What to work on >>
Filter the records down to the lines that hold the word "eventIndex", and copy each of those lines.

(Stored data)
★ ★ ★
(** Every slot of the sweep is pushed from a cursor that passed the loop
    test, and every cursor is the start, the end of a blocking event, or
    the cursor left by a slot. *)
Lemma searchLoop_Forall :
  forall fuel searchMoment eventIndex slots,
    Inv searchMoment ->
    DayjsImpl.searchLoop fuel configuration cleanedList searchEndMoment
                         searchMoment eventIndex = Some slots ->
    Forall P slots.
Proof.
  induction fuel as [|fuel IH]; intros sm idx slots Hinv E; [discriminate|].
  cbn [DayjsImpl.searchLoop] in E.
  destruct (Dj.isSameOrBefore sm searchEndMoment) eqn:Hle;
    [|inversion E; constructor].
  apply Z.leb_le in Hle.
  assert (Hpush :
    forall r,
      (let (newSearchMoment, timeSlot) :=
         DayjsImpl._pushNewSlot (DayjsImpl._nextSearchMoment sm configuration)
                                configuration in
       option_map (cons timeSlot)
         (DayjsImpl.searchLoop fuel configuration cleanedList searchEndMoment
                               newSearchMoment idx)) = Some r ->
      Forall P r).
  { intros r Hr.
    pose proof (Inv_push sm Hinv) as Hi. pose proof (P_push sm Hinv Hle) as Hp.
    destruct (DayjsImpl._pushNewSlot (DayjsImpl._nextSearchMoment sm configuration)
                                     configuration) as [nsm ts].
    cbn [fst snd] in *.
    destruct (DayjsImpl.searchLoop fuel configuration cleanedList searchEndMoment nsm idx)
      as [rest|] eqn:Er; [|discriminate].
    inversion Hr; subst. constructor; auto. eapply IH; eauto. }
  destruct (if 0 <=? idx then nth_error cleanedList (Z.to_nat idx) else None)
    as [focused|] eqn:Ef.
  - destruct (Dj.isBefore (evStartAt focused)
                (Dj.add_minute (DayjsImpl._getMinTimeWindowNeeded configuration)
                   (DayjsImpl._nextSearchMoment sm configuration))).
    + eapply IH; [|exact E]. apply Inv_events.
      destruct (0 <=? idx); [|discriminate].
      eapply nth_error_In; eauto.
    + apply Hpush; assumption.
  - apply Hpush; assumption.
Qed.
(** The collections of the default graph the class writes to:
    [tf.GraphKeys.LOSSES], [tf.GraphKeys.REGULARIZATION_LOSSES],
    [tf.GraphKeys.SUMMARIES] and the collection the source names ['Losses']. *)
Record Graph : Type := mkGraph {
  LOSSES : list Z;
  REGULARIZATION_LOSSES : list Z;
  SUMMARIES : list summary;
  Losses : list summary
}.

(** ** Collaborators

    The sub-components are objects of classes defined elsewhere; each is a
    record of the methods the orchestrator calls on it. *)

(** [VGG]: the pretrained backbone, called on the image. *)
Record Pretrained : Type := { vgg_call : Tensor4 -> Tensor4 }.

(** [RPN]: called on [(pretrained_output, gt_boxes, image_shape, all_anchors,
    is_training)]; [loss] maps its prediction to a dictionary of losses. *)
Record RPNModule : Type := {
  rpn_call : Tensor4 -> Tensor -> list nat -> list (list Z) -> bool ->
             gmap string Tensor;
  rpn_loss : gmap string Tensor -> gmap string Z
}.

(** [ROIPoolingLayer]: called on [(proposals, pretrained_output)]. *)
Record ROIPool : Type := { roi_call : Tensor -> Tensor4 -> Tensor }.

(** [RCNN]: called on [(roi_pool, proposals, gt_boxes)]. *)
Record RCNNModule : Type := {
  rcnn_call : Tensor -> Tensor -> Tensor -> gmap string Tensor;
  rcnn_loss : gmap string Tensor -> gmap string Z
}.

(** Modelled from the spec: the configuration object, whose class is not part
    of the sources. It carries the options of the configuration surface: the
    anchor options and [PRETRAINED_TRAINABLE], which [__init__] reads, and the
    four loss weights the spec lists. *)
Record Config : Type := mkConfig {
  ANCHOR_BASE_SIZE : Q;
  ANCHOR_SCALES : list Q;
  ANCHOR_RATIOS : list Q;
  ANCHOR_STRIDE : Z;
  PRETRAINED_TRAINABLE : bool;
  rpn_cls_weight : Z;
  rpn_reg_weight : Z;
  rcnn_cls_weight : Z;
  rcnn_reg_weight : Z
}.
(** * Verification of the cache subsystem (src/core/cache_manager.py)

    A shallow embedding of [CacheEntry], [Cache] and [CacheManager] and the
    proofs of the properties the specification states about them.

    Modelling conventions
    - Python integers (sizes, counters, limits) are [Z]; nothing wraps.
    - [time.time()] is a clock oracle [clock : nat -> Z]: the n-th reading of
      the clock made by the program returns [clock n].  Every function that
      reads the clock takes the index of the next reading and returns the
      index after its last reading.  Time stamps, TTLs and the sweep
      interval are whole numbers of seconds; the rounding of the floats of
      the source is not modelled.
    - [OrderedDict] is an association list in iteration order, without
      duplicate keys.
    - Objects mutated in place (a [CacheEntry] touched by [access]) are
      written back at their position in the dictionary.
    - A [while] loop that the source does not bound takes fuel and returns
      [None] when the fuel runs out. *)

From stdpp Require Import prelude strings.
From Stdlib Require QArith.

Open Scope Z_scope.

(** ** Cached values

  What [CacheEntry._estimate_size] distinguishes by [isinstance]. *)
#[warnings="-register-all"]
Inductive pyvalue : Type :=
| Surface (width height : N)             (* pg.Surface *)
| Group (sprites : nat)                  (* pg.sprite.Group, [sprites = len] *)
| Seq (items : list pyvalue)             (* list or tuple *)
| Dict (items : list (pyvalue * pyvalue))(* dict, as its items() *)
| Other (ident : Z).                     (* any other object *)

(** ** Cache policies *)
Module CachePolicy.
Definition LRU : string := "lru".
Definition LFU : string := "lfu".
Definition FIFO : string := "fifo".
Definition TTL : string := "ttl".
End CachePolicy.

(** ** collections.OrderedDict *)
Module OrderedDict.
Section OrderedDict.
Context {K V : Type} `{EqDecision K}.

Definition t := list (K * V).

(** [d.get(k)] *)
Fixpoint get (d : t) (k : K) : option V :=
  match d with
  | [] => None
  | (k', v) :: d' => if decide (k = k') then Some v else get d' k
  end.

(** [k in d] *)
Definition contains (d : t) (k : K) : bool :=
  match get d k with Some _ => true | None => false end.

(** [d.pop(k, None)] *)
Fixpoint pop (d : t) (k : K) : option V * t :=
  match d with
  | [] => (None, [])
  | (k', v) :: d' =>
      if decide (k = k') then (Some v, d')
      else let '(r, d'') := pop d' k in (r, (k', v) :: d'')
  end.

(** [d[k] = v]: an existing key keeps its position *)
Fixpoint set (d : t) (k : K) (v : V) : t :=
  match d with
  | [] => [(k, v)]
  | (k', v') :: d' =>
      if decide (k = k') then (k, v) :: d' else (k', v') :: set d' k v
  end.

(** [d.move_to_end(k)], for a key of [d] *)
Definition move_to_end (d : t) (k : K) : t :=
  match pop d k with
  | (Some v, d') => d' ++ [(k, v)]
  | (None, _) => d
  end.

(** [d.keys()] *)
Definition keys (d : t) : list K := map fst d.

(** [d.values()] *)
Definition values (d : t) : list V := map snd d.
End OrderedDict.
Arguments t : clear implicits.
End OrderedDict.

(** ** builtins.sum over integers *)
Definition py_sum (l : list Z) : Z := fold_left Z.add l 0.

(** ** builtins.min(iterable, key=f): the first item whose measure is the
  least *)
Fixpoint min_by {A : Type} (f : A -> Z) (x : A) (l : list A) : A :=
match l with
| [] => x
| y :: l' => if f y <? f x then min_by f y l' else min_by f x l'
end.

(** ** CacheEntry *)
Module CacheEntry.
Section CacheEntry.
Context {K : Type}.
Variable clock : nat -> Z.

Record t := mk {
  key : K;
  value : pyvalue;
  created_at : Z;
  last_accessed : Z;
  access_count : Z;
  ttl : option Z;
  size : Z
}.

(** [_estimate_size] *)
Fixpoint _estimate_size (v : pyvalue) : Z :=
  match v with
  | Surface w h => Z.of_N w * Z.of_N h * 4
  | Group n => Z.of_nat n * 64
  | Seq items => py_sum (map _estimate_size items)
  | Dict items =>
      py_sum (map (fun kv => _estimate_size (fst kv) + _estimate_size (snd kv))
                  items)
  | Other _ => 64
  end.

(** [__init__]: two readings of the clock *)
Definition init (k : K) (v : pyvalue) (ttl : option Z) (now : nat)
  : t * nat :=
  ({| key := k; value := v;
      created_at := clock now;
      last_accessed := clock (S now);
      access_count := 0;
      ttl := ttl;
      size := _estimate_size v |},
   S (S now)).

(** [access]: the value, and the entry as mutated *)
Definition access (e : t) (now : nat) : pyvalue * t * nat :=
  (value e,
   {| key := key e; value := value e;
      created_at := created_at e;
      last_accessed := clock now;
      access_count := access_count e + 1;
      ttl := ttl e;
      size := size e |},
   S now).

(** [is_expired]: reads the clock only when the entry has a TTL *)
Definition is_expired (e : t) (now : nat) : bool * nat :=
  match ttl e with
  | None => (false, now)
  | Some d => (bool_decide (clock now - created_at e > d), S now)
  end.
End CacheEntry.
Arguments t : clear implicits.
End CacheEntry.

(** ** Cache *)
Module Cache.
Section Cache.
Context {K : Type} `{EqDecision K}.
Variable clock : nat -> Z.

Record t := mk {
  name : string;
  max_size : Z;
  max_memory : Z;
  policy : string;
  default_ttl : option Z;
  _entries : OrderedDict.t K (CacheEntry.t K);
  _total_memory : Z;
  _hits : Z;
  _misses : Z
}.

(** Assignments to one attribute *)
Definition set_entries (c : t) (d : OrderedDict.t K (CacheEntry.t K)) : t :=
  mk (name c) (max_size c) (max_memory c) (policy c) (default_ttl c)
     d (_total_memory c) (_hits c) (_misses c).

Definition set_total_memory (c : t) (m : Z) : t :=
  mk (name c) (max_size c) (max_memory c) (policy c) (default_ttl c)
     (_entries c) m (_hits c) (_misses c).

Definition set_hits (c : t) (n : Z) : t :=
  mk (name c) (max_size c) (max_memory c) (policy c) (default_ttl c)
     (_entries c) (_total_memory c) n (_misses c).

Definition set_misses (c : t) (n : Z) : t :=
  mk (name c) (max_size c) (max_memory c) (policy c) (default_ttl c)
     (_entries c) (_total_memory c) (_hits c) n.

(** [__init__] *)
Definition init (name : string) (max_size max_memory : Z) (policy : string)
    (ttl : option Z) : t :=
  mk name max_size max_memory policy ttl [] 0 0 0.

(** [remove] *)
Definition remove (c : t) (k : K) : bool * t :=
  let '(entry, d) := OrderedDict.pop (_entries c) k in
  let c := set_entries c d in
  match entry with
  | Some e => (true, set_total_memory c (_total_memory c - CacheEntry.size e))
  | None => (false, c)
  end.

(** [get] *)
Definition get (c : t) (k : K) (default : pyvalue) (now : nat)
  : pyvalue * t * nat :=
  match OrderedDict.get (_entries c) k with
  | None => (default, set_misses c (_misses c + 1), now)
  | Some entry =>
      let '(expired, now) := CacheEntry.is_expired clock entry now in
      if expired then
        let c := snd (remove c k) in
        (default, set_misses c (_misses c + 1), now)
      else
        let c := set_hits c (_hits c + 1) in
        let '(value, entry, now) := CacheEntry.access clock entry now in
        let c := set_entries c (OrderedDict.set (_entries c) k entry) in
        let c :=
          if String.eqb (policy c) CachePolicy.LRU
          then set_entries c (OrderedDict.move_to_end (_entries c) k)
          else c in
        (value, c, now)
  end.

(** [clear] *)
Definition clear (c : t) : t :=
  set_misses (set_hits (set_total_memory (set_entries c []) 0) 0) 0.

(** The list comprehension of [_evict_expired] *)
Fixpoint expired_keys (items : list (K * CacheEntry.t K)) (now : nat)
  : list K * nat :=
  match items with
  | [] => ([], now)
  | (k, entry) :: items' =>
      let '(expired, now) := CacheEntry.is_expired clock entry now in
      let '(ks, now) := expired_keys items' now in
      (if expired then k :: ks else ks, now)
  end.
(** * run_deployment.py: the deployment supervisor of the F prime GDS

    A shallow embedding of [fprime_gds/executables/run_deployment.py] and the
    properties of its launch plan, its launchers and its supervisor loop.

    The module starts child processes through collaborators that live
    outside of it ([run_wrapped_application], the argument parsers, the
    OpenMCT bridge, [webbrowser], the file system).  Their answers are taken
    from a record of oracles, and every call the module makes to them is
    recorded in a trace of events, so that statements such as "no process is
    started" or "the browser is opened" are statements about that trace. *)

From Stdlib Require Import ZArith Ascii String List Lia DecimalString.
From stdpp Require Import gmap strings list fin_maps.

Open Scope string_scope.
Open Scope list_scope.

(** ** Python values the module manipulates *)

(** [pathlib.Path], as far as [launch_app] looks at it: the [name] attribute
    and the result of [absolute()]. *)
Record Path := { path_name : string; path_absolute : string }.

(** The namespace returned by [parse_args], with the attributes that
    [run_deployment.py] reads. *)
Record Namespace := {
  zmq : bool;
  adapter : string;
  app : option Path;
  openmct : bool;
  gui : string;
  gui_addr : string;
  gui_port : Z;
  tts_addr : string;
  tts_port : Z;
  logs : string;
  port : Z;
  address : string;
  dictionary : string
}.

(** A running child process, as [subprocess.Popen] hands it out. *)
Definition proc := nat.

(** Exceptions.  [KeyboardInterrupt] derives from [BaseException] only; the
    other three classes derive from [Exception]. *)
Inductive exn :=
| KeyboardInterrupt
| ImportError (msg : string)
| AppWrapperException (msg : string)
| OtherException (msg : string).

Definition is_Exception (e : exn) : bool :=
  match e with
  | KeyboardInterrupt => false
  | _ => true
  end.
★ ★ ★
Response area >>
  forall fuel searchMoment eventIndex slots,
                         searchMoment eventIndex = Some slots ->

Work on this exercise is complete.